Stored items
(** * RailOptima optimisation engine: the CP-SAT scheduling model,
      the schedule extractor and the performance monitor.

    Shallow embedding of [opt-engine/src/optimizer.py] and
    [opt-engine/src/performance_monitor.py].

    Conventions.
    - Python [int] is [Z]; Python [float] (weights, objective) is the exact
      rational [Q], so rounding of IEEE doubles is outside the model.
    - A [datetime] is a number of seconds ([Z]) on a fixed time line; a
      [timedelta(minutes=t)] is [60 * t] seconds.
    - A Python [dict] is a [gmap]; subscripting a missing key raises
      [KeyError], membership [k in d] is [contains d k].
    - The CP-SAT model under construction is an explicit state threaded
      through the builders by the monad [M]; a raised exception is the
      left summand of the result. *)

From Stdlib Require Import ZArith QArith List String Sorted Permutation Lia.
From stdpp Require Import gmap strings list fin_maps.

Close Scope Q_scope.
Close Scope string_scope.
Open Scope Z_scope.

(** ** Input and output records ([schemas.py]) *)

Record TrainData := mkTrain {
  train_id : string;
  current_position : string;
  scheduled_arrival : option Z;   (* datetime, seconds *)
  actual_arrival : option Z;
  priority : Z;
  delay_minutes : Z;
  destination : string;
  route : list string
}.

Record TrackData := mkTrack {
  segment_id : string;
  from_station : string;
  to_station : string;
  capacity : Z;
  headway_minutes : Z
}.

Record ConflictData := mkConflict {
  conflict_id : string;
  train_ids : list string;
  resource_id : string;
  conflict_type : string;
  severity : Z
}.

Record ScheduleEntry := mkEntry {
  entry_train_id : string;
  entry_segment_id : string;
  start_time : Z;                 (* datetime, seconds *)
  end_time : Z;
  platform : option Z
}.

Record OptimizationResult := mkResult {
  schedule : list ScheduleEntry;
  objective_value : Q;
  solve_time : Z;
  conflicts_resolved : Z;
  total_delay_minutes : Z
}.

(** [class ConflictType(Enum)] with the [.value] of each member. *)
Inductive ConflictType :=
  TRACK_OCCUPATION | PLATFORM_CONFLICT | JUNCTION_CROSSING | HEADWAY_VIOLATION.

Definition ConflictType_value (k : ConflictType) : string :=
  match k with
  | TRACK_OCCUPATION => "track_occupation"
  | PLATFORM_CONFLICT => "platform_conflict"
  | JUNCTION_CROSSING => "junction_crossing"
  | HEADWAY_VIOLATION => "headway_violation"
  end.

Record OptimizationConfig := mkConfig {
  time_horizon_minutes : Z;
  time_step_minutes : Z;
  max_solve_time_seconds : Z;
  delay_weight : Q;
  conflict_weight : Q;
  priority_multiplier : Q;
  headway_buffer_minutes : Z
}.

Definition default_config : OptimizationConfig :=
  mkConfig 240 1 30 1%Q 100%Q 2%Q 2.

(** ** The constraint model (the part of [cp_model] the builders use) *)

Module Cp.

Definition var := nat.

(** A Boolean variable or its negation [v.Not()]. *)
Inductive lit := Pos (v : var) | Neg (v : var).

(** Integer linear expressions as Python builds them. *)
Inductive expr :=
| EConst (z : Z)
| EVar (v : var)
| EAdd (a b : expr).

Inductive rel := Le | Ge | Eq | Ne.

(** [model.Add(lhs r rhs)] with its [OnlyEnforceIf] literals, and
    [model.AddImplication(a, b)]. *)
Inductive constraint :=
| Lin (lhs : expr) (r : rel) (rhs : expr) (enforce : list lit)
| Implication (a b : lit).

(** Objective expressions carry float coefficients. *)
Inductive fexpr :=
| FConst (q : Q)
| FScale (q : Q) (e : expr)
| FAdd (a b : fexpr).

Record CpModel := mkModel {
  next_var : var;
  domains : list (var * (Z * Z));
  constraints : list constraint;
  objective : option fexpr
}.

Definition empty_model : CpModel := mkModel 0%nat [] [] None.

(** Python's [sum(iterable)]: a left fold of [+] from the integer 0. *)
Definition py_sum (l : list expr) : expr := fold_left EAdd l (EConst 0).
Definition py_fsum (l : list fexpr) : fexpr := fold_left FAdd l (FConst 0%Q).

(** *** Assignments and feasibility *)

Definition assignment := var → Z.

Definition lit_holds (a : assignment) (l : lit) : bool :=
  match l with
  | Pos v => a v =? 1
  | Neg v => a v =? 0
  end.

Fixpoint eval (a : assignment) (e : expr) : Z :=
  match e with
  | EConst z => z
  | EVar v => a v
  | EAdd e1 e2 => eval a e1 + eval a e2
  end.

#### Activity:
Print out every record, character for character.

#### Result:
(** * RailOptima optimisation engine: the CP-SAT scheduling model,
      the schedule extractor and the performance monitor.

    Shallow embedding of [opt-engine/src/optimizer.py] and
    [opt-engine/src/performance_monitor.py].

    Conventions.
    - Python [int] is [Z]; Python [float] (weights, objective) is the exact
      rational [Q], so rounding of IEEE doubles is outside the model.
    - A [datetime] is a number of seconds ([Z]) on a fixed time line; a
      [timedelta(minutes=t)] is [60 * t] seconds.
    - A Python [dict] is a [gmap]; subscripting a missing key raises
      [KeyError], membership [k in d] is [contains d k].
    - The CP-SAT model under construction is an explicit state threaded
      through the builders by the monad [M]; a raised exception is the
      left summand of the result. *)

From Stdlib Require Import ZArith QArith List String Sorted Permutation Lia.
From stdpp Require Import gmap strings list fin_maps.

Close Scope Q_scope.
Close Scope string_scope.
Open Scope Z_scope.

(** ** Input and output records ([schemas.py]) *)

Record TrainData := mkTrain {
  train_id : string;
  current_position : string;
  scheduled_arrival : option Z;   (* datetime, seconds *)
  actual_arrival : option Z;
  priority : Z;
  delay_minutes : Z;
  destination : string;
  route : list string
}.

Record TrackData := mkTrack {
  segment_id : string;
  from_station : string;
  to_station : string;
  capacity : Z;
  headway_minutes : Z
}.

Record ConflictData := mkConflict {
  conflict_id : string;
  train_ids : list string;
  resource_id : string;
  conflict_type : string;
  severity : Z
}.

Record ScheduleEntry := mkEntry {
  entry_train_id : string;
  entry_segment_id : string;
  start_time : Z;                 (* datetime, seconds *)
  end_time : Z;
  platform : option Z
}.

Record OptimizationResult := mkResult {
  schedule : list ScheduleEntry;
  objective_value : Q;
  solve_time : Z;
  conflicts_resolved : Z;
  total_delay_minutes : Z
}.

(** [class ConflictType(Enum)] with the [.value] of each member. *)
Inductive ConflictType :=
  TRACK_OCCUPATION | PLATFORM_CONFLICT | JUNCTION_CROSSING | HEADWAY_VIOLATION.

Definition ConflictType_value (k : ConflictType) : string :=
  match k with
  | TRACK_OCCUPATION => "track_occupation"
  | PLATFORM_CONFLICT => "platform_conflict"
  | JUNCTION_CROSSING => "junction_crossing"
  | HEADWAY_VIOLATION => "headway_violation"
  end.

Record OptimizationConfig := mkConfig {
  time_horizon_minutes : Z;
  time_step_minutes : Z;
  max_solve_time_seconds : Z;
  delay_weight : Q;
  conflict_weight : Q;
  priority_multiplier : Q;
  headway_buffer_minutes : Z
}.

Definition default_config : OptimizationConfig :=
  mkConfig 240 1 30 1%Q 100%Q 2%Q 2.

(** ** The constraint model (the part of [cp_model] the builders use) *)

Module Cp.

Definition var := nat.

(** A Boolean variable or its negation [v.Not()]. *)
Inductive lit := Pos (v : var) | Neg (v : var).

(** Integer linear expressions as Python builds them. *)
Inductive expr :=
| EConst (z : Z)
| EVar (v : var)
| EAdd (a b : expr).

Inductive rel := Le | Ge | Eq | Ne.

(** [model.Add(lhs r rhs)] with its [OnlyEnforceIf] literals, and
    [model.AddImplication(a, b)]. *)
Inductive constraint :=
| Lin (lhs : expr) (r : rel) (rhs : expr) (enforce : list lit)
| Implication (a b : lit).

(** Objective expressions carry float coefficients. *)
Inductive fexpr :=
| FConst (q : Q)
| FScale (q : Q) (e : expr)
| FAdd (a b : fexpr).

Record CpModel := mkModel {
  next_var : var;
  domains : list (var * (Z * Z));
  constraints : list constraint;
  objective : option fexpr
}.

Definition empty_model : CpModel := mkModel 0%nat [] [] None.

(** Python's [sum(iterable)]: a left fold of [+] from the integer 0. *)
Definition py_sum (l : list expr) : expr := fold_left EAdd l (EConst 0).
Definition py_fsum (l : list fexpr) : fexpr := fold_left FAdd l (FConst 0%Q).

(** *** Assignments and feasibility *)

Definition assignment := var → Z.

Definition lit_holds (a : assignment) (l : lit) : bool :=
  match l with
  | Pos v => a v =? 1
  | Neg v => a v =? 0
  end.

Fixpoint eval (a : assignment) (e : expr) : Z :=
  match e with
  | EConst z => z
  | EVar v => a v
  | EAdd e1 e2 => eval a e1 + eval a e2
  end.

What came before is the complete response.